- Work task
Take the data below and extract the lines from the one with "(** One turn" to the one with "raises [PermissionError], which", inclusive, exactly as written.
─── Records shown ───
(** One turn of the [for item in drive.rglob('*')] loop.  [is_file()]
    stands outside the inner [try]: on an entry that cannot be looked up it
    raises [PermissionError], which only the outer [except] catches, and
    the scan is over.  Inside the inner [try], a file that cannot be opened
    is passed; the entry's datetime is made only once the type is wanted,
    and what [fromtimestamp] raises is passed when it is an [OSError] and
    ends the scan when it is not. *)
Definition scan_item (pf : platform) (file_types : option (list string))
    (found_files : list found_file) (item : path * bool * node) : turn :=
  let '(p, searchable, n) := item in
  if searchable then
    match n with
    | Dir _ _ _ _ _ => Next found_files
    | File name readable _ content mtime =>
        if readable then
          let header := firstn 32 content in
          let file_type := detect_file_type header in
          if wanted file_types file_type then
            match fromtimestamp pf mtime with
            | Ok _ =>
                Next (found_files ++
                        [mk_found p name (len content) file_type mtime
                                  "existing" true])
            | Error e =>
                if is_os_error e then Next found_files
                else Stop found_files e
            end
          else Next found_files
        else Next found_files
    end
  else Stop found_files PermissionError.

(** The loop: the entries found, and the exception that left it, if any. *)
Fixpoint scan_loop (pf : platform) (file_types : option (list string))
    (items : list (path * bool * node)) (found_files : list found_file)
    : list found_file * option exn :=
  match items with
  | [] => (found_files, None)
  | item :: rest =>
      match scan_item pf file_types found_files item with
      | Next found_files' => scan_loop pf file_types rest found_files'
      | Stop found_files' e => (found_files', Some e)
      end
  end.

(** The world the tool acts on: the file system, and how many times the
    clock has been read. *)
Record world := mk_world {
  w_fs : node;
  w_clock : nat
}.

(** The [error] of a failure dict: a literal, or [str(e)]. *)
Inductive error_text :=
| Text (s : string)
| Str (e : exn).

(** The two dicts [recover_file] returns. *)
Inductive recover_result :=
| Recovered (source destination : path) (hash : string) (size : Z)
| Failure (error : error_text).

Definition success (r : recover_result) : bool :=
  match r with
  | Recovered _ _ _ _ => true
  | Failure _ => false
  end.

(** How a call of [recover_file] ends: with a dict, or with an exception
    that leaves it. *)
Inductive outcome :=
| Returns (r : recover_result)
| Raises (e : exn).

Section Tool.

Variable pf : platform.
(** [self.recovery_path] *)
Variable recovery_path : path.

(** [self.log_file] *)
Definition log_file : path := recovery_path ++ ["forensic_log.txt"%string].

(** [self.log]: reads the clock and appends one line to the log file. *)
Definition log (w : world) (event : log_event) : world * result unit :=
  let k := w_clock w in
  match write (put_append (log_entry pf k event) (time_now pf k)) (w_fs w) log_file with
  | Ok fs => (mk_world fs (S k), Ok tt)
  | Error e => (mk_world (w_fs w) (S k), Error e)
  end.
───
─── Records shown ───
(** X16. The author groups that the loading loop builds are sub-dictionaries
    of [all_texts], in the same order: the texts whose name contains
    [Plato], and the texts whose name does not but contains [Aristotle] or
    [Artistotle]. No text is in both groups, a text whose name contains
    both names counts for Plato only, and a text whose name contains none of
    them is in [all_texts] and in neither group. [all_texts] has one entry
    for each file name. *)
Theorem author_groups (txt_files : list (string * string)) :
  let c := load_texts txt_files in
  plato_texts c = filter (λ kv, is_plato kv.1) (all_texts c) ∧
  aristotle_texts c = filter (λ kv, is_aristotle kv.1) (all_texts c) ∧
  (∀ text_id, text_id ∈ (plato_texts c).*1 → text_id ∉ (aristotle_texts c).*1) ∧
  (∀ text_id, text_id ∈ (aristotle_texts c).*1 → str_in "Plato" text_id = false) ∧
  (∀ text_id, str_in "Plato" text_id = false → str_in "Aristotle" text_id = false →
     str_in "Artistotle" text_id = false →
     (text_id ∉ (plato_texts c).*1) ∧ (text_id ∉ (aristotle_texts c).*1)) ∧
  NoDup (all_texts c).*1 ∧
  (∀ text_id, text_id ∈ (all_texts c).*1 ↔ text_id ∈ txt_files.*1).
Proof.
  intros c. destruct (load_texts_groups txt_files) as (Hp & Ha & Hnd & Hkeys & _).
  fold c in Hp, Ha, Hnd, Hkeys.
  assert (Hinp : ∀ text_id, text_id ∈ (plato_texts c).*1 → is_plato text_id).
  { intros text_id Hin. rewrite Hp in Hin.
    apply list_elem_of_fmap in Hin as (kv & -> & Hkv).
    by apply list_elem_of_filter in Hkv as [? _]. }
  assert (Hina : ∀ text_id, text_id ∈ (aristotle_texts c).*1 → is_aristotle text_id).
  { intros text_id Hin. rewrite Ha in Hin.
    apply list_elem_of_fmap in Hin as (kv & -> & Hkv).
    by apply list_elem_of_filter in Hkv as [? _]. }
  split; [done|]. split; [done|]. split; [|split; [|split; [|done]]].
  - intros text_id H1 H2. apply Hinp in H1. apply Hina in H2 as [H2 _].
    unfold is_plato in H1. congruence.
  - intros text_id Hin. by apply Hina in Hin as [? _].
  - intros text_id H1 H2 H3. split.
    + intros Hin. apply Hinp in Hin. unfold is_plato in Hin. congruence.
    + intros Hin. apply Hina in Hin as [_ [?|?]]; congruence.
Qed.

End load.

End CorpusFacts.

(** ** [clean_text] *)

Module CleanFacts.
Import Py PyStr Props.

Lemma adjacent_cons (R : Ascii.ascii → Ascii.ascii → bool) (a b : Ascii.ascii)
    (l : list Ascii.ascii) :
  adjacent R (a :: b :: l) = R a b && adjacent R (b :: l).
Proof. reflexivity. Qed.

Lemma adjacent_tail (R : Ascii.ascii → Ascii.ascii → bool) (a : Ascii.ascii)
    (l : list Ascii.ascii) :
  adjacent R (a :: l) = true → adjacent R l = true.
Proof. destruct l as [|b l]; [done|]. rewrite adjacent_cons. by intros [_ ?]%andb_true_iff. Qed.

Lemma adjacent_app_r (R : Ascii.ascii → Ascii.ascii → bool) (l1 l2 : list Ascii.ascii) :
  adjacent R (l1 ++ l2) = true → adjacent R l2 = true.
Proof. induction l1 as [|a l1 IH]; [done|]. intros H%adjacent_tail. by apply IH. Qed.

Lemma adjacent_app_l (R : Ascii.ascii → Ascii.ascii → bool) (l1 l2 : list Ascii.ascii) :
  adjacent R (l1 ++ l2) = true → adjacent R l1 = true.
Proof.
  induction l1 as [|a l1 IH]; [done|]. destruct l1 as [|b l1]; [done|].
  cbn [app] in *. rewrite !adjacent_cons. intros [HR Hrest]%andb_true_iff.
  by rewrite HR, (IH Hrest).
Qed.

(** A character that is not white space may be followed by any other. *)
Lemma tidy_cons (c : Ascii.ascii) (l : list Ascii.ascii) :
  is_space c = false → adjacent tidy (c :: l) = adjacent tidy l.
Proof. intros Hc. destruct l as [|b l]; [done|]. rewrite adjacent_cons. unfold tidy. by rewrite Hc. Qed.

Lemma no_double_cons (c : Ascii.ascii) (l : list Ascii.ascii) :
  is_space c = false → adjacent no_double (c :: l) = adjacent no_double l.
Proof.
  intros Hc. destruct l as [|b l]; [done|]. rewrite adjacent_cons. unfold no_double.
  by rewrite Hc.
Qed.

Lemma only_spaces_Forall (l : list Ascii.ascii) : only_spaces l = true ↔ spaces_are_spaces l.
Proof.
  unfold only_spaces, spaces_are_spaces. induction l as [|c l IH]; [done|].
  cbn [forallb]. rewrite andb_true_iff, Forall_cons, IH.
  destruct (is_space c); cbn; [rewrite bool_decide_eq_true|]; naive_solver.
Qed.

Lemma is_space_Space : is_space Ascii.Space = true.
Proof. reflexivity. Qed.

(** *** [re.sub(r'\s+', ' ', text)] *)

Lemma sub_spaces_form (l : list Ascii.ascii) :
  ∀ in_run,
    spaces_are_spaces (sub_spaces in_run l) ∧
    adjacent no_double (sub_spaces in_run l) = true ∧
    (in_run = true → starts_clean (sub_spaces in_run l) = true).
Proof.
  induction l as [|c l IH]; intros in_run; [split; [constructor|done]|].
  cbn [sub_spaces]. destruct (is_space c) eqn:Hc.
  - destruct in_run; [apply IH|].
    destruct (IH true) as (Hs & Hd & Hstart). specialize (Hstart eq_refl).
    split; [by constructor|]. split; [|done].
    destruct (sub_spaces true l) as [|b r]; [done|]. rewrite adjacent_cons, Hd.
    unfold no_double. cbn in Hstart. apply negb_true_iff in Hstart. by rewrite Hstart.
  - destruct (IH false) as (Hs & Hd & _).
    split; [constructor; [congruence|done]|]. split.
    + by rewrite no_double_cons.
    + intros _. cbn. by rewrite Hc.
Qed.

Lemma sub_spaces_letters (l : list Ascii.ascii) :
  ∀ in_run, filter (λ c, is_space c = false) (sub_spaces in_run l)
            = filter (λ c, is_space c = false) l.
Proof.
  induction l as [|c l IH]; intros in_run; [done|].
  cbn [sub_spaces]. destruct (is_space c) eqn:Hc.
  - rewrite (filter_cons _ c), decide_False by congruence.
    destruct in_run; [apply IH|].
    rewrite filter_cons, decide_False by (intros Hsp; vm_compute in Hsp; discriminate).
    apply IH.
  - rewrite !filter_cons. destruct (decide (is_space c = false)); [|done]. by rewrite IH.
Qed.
───
- Solution for this problem
(** One turn of the [for item in drive.rglob('*')] loop.  [is_file()]
    stands outside the inner [try]: on an entry that cannot be looked up it
    raises [PermissionError], which only the outer [except] catches, and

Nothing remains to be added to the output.